В этом одна из причин успеха марксизма в радикальных кругах интеллигенции. По мнению Карра, популярность марксизма была обусловлена интенсивным развитием русской промышленности под влиянием реформ Витте, а также «отсутствием в России буржуазной традиции или буржуазной политической философии»[81]
.С этим утверждением сложно согласиться. При сильном желании нарождающийся «пролетариат» можно было разглядеть и до начала индустриализации; известно, что часть народников в 1870-е пошла «в народ» не только в деревню, но и в городах – на заводы. Что же касается «политической философии», то ее социалистические версии заимствовались с Запада и, следовательно, в России отсутствовали.
Вопрос надо ставить не о том, какие философские направления имели место в российской традиции, а о том, какие западные течения в наибольшей степени импонировали менталитету русской интеллигенции. Буржуазная политическая философия не имела шансов найти в ней отклик, отчасти по причинам «бессознательно религиозного» отвержения культа «мамоны», но в немалой степени также в силу своей меркантильной умеренности и позитивистской приземленности, не способной удовлетворить религиозный запрос на утраченную целостность.

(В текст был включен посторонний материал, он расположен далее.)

(* ===== verification/RosBagRead.v ===== *)
(** What the conversion reads of the bytes of a bag: from any reader that works, the records
    of a bag, those of its chunks in their place; from the bytes of a header, the map of
    its fields, and from no other bytes. *)

From S2P Require Import Prelude Utf8 BTree Errors Bin Records Crc Io Channels Summary ChunkWriter ChunkWriterTheory Writer WriterSpec Cli Sink Sort RosBag.

Section reading.
Context `{ReadOk R rep}.

Lemma io_Ok {A} (m : method R io_error A) r a r' : m r = (Ok a, r') → io m r = (Ok a, r').
Proof. unfold io. by intros ->. Qed.
Lemma in_context_passes {S A} format args (m : method S anyhow A) s a s' : m s = (Ok a, s') → in_context format args m s = (Ok a, s').
Proof. unfold in_context. by intros ->. Qed.

Lemma bind_ensure {S A} format args (f : () → method S anyhow A) s : (lift (ensure true format args) ≫= f) s = f () s.
Proof. done. Qed.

Радикальная версия отрицания нынешнего мира во имя будущего счастья, предложенная марксизмом, в наибольшей степени отвечала религиозной экзальтации интеллигентской души. К тому же марксизм давал наиболее развернутое наукообразное обоснование под стремление разрушить существующий социальный порядок и при этом рисовал такую же наукообразную картину «светлого будущего».
Под влиянием научных выводов марксизма овладевшая его идеями часть интеллигенции сменила и «мессию» своей социальной религии. Это произошло, видимо, потому, что прежний «мессия» народников в лице русского крестьянства оказался слишком сложным объектом идеологической и политической обработки, что выявилось в результате провала эксперимента по «хождению в народ». Эта неудача свидетельствовала о том, что скорость расшатывания основ «русской цивилизации» была крайне неравномерной в разных слоях социума.
Контрэлита опережала в этом процессе крестьянство на два – три поколения.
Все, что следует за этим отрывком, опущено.